*Exercise objective*. The material below contains a line with "clear -Hle. induction" and a line with "- by replace". Copy exactly those two lines and all lines between them.

*Extracted material*.
^^^^^^^^

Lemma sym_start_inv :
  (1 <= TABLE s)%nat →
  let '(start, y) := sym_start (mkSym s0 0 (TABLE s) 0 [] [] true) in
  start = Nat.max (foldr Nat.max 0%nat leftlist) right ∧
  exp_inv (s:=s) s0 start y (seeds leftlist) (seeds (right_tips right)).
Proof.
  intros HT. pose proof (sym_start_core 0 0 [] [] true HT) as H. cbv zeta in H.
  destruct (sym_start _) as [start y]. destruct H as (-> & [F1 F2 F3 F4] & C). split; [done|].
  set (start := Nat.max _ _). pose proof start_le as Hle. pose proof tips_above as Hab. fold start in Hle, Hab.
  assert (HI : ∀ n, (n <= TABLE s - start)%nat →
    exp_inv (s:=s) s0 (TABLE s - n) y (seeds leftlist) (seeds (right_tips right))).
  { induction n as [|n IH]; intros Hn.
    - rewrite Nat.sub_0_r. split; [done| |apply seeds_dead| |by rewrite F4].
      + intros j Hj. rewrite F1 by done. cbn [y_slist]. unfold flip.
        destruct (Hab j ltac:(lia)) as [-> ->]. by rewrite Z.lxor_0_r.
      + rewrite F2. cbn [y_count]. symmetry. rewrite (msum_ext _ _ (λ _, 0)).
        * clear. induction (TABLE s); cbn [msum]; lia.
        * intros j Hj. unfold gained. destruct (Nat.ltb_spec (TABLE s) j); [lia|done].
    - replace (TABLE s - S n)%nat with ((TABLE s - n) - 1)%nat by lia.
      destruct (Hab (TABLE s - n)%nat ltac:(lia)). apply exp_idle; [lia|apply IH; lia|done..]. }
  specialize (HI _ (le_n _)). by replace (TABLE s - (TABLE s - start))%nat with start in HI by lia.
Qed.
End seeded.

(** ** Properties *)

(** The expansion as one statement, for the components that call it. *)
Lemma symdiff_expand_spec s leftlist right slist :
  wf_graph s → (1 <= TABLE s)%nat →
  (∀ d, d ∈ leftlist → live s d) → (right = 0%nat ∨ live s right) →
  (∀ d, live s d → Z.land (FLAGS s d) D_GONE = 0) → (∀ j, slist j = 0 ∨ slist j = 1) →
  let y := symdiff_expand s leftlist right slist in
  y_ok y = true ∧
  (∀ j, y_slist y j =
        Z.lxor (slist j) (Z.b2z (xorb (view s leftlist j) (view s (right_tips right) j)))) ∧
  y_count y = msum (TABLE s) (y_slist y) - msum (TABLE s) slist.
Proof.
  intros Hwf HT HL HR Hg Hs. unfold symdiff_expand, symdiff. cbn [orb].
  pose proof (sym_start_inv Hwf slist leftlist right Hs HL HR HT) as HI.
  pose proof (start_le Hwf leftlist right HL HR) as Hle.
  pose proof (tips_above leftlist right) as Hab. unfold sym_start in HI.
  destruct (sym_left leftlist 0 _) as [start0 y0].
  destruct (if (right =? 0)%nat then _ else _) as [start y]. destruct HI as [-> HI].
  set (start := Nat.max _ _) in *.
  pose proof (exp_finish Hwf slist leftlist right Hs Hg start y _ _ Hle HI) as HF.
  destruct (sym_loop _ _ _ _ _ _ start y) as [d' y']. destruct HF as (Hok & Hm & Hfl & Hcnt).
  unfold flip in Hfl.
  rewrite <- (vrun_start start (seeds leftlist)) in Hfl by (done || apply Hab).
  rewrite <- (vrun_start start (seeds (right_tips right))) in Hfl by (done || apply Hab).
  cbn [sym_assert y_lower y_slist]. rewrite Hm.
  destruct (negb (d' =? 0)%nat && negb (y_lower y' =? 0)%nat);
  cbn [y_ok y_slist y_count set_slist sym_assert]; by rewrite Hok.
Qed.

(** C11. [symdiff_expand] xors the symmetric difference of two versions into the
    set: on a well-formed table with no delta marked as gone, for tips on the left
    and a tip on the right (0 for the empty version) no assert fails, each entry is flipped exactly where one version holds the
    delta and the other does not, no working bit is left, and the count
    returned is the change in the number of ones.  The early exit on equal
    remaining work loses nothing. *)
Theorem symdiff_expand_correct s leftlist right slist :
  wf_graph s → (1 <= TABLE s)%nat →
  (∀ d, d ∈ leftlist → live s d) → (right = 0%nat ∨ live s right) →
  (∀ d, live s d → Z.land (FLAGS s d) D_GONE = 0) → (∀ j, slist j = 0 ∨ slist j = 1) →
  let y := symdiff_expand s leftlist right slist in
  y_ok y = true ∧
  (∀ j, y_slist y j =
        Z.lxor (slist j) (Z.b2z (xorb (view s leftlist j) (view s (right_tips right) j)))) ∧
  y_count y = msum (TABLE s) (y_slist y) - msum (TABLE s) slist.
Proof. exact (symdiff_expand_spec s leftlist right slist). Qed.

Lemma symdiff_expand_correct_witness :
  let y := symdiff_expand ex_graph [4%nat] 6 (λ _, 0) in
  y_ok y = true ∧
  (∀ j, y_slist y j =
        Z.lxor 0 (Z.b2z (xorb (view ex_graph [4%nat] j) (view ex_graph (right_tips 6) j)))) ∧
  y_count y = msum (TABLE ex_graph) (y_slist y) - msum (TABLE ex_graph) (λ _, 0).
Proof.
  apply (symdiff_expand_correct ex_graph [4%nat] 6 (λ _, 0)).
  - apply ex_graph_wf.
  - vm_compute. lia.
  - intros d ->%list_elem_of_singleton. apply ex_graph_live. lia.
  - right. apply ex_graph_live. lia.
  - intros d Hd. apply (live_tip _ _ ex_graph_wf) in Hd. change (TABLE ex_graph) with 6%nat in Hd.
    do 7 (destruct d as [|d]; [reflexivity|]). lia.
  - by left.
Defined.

^^^^^^^^

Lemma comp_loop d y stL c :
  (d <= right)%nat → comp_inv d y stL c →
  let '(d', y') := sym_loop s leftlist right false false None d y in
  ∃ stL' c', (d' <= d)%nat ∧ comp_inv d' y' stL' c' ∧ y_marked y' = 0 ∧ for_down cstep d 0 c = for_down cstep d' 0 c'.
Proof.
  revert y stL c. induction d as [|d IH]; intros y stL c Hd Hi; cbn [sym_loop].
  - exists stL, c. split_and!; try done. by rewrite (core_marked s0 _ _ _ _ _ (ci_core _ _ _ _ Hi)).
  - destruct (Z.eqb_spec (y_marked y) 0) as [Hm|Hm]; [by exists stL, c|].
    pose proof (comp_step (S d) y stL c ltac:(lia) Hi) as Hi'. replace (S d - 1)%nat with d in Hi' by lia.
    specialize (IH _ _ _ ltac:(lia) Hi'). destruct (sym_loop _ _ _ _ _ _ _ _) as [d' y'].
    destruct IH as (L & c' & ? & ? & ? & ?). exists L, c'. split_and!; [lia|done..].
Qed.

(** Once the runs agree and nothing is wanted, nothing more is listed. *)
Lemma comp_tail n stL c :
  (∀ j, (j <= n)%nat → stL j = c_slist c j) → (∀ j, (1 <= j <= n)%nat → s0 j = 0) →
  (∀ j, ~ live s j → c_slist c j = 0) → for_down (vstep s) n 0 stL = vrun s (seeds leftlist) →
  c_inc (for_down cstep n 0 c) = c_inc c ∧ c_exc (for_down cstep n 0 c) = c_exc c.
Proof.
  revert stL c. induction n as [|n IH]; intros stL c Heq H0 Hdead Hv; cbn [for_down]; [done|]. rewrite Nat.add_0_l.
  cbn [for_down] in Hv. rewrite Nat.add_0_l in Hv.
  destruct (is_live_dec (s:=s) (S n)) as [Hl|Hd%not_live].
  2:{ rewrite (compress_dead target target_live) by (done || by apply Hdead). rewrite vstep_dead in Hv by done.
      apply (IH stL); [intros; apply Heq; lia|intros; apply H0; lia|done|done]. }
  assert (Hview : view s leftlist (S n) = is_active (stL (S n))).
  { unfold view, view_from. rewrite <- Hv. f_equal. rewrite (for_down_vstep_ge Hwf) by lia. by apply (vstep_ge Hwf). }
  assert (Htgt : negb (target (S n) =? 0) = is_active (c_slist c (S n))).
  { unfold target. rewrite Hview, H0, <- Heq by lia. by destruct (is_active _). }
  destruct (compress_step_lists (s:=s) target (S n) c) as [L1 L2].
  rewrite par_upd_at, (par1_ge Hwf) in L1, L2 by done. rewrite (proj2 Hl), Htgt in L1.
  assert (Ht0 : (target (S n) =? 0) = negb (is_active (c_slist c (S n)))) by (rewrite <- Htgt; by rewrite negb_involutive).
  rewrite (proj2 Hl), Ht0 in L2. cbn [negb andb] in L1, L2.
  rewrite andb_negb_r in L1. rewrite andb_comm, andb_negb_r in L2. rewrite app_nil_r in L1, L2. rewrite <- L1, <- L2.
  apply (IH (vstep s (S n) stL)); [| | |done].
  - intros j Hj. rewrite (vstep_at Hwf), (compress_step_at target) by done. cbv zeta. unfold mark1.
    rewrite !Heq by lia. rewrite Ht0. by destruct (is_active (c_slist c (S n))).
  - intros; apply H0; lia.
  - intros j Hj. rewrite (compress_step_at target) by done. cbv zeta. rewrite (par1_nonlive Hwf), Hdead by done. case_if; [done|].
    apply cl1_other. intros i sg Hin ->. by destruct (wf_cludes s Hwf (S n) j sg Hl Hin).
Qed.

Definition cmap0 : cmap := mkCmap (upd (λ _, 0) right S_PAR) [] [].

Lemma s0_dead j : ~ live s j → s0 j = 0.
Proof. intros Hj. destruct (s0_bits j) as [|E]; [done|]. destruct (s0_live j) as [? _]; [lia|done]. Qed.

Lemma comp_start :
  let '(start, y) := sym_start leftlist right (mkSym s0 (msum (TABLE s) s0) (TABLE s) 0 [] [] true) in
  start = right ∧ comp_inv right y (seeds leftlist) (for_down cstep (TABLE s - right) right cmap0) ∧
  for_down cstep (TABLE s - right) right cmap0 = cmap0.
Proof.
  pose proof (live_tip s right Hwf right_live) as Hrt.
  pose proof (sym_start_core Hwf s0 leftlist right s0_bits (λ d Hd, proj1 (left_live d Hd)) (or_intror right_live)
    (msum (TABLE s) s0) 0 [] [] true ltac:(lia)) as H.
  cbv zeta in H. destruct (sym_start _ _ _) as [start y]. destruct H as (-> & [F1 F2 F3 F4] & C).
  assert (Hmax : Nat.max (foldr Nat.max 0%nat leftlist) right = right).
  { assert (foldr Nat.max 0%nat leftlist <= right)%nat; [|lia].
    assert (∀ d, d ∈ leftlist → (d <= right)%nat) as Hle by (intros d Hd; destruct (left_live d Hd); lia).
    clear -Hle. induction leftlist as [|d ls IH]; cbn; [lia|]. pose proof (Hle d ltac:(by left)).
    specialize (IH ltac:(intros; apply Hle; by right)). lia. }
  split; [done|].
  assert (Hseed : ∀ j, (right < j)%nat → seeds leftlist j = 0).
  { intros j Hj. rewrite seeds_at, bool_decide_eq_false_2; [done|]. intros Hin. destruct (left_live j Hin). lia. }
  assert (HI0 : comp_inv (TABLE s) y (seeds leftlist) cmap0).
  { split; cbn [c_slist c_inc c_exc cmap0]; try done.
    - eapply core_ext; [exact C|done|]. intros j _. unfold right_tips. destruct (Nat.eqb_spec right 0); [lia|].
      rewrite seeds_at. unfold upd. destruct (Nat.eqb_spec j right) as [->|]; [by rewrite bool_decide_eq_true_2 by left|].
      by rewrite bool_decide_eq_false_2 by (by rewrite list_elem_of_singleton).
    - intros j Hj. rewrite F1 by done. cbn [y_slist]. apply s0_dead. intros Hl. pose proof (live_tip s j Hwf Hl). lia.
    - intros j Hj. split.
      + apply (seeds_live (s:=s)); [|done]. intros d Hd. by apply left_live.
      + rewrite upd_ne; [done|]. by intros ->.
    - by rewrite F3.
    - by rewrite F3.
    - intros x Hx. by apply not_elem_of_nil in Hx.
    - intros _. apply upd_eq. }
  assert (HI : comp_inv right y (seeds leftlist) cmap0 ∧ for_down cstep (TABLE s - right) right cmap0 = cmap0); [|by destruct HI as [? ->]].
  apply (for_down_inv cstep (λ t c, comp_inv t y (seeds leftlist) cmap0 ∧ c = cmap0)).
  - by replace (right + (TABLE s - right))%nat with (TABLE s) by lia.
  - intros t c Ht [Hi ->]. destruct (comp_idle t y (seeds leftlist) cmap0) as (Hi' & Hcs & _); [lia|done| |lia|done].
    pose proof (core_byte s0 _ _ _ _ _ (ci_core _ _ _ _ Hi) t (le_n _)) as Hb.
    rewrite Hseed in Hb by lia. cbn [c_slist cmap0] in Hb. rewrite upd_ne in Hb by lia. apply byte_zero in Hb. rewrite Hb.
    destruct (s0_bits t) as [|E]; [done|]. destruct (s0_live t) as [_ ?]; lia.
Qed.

^^^^^^^^

*Result*.
    clear -Hle. induction leftlist as [|d ls IH]; cbn; [lia|]. pose proof (Hle d ltac:(by left)).
    specialize (IH ltac:(intros; apply Hle; by right)). lia. }
  split; [done|].
  assert (Hseed : ∀ j, (right < j)%nat → seeds leftlist j = 0).
  { intros j Hj. rewrite seeds_at, bool_decide_eq_false_2; [done|]. intros Hin. destruct (left_live j Hin). lia. }
  assert (HI0 : comp_inv (TABLE s) y (seeds leftlist) cmap0).
  { split; cbn [c_slist c_inc c_exc cmap0]; try done.
    - eapply core_ext; [exact C|done|]. intros j _. unfold right_tips. destruct (Nat.eqb_spec right 0); [lia|].
      rewrite seeds_at. unfold upd. destruct (Nat.eqb_spec j right) as [->|]; [by rewrite bool_decide_eq_true_2 by left|].
      by rewrite bool_decide_eq_false_2 by (by rewrite list_elem_of_singleton).
    - intros j Hj. rewrite F1 by done. cbn [y_slist]. apply s0_dead. intros Hl. pose proof (live_tip s j Hwf Hl). lia.
    - intros j Hj. split.
      + apply (seeds_live (s:=s)); [|done]. intros d Hd. by apply left_live.
      + rewrite upd_ne; [done|]. by intros ->.
    - by rewrite F3.
    - by rewrite F3.
    - intros x Hx. by apply not_elem_of_nil in Hx.
    - intros _. apply upd_eq. }
  assert (HI : comp_inv right y (seeds leftlist) cmap0 ∧ for_down cstep (TABLE s - right) right cmap0 = cmap0); [|by destruct HI as [? ->]].
  apply (for_down_inv cstep (λ t c, comp_inv t y (seeds leftlist) cmap0 ∧ c = cmap0)).
  - by replace (right + (TABLE s - right))%nat with (TABLE s) by lia.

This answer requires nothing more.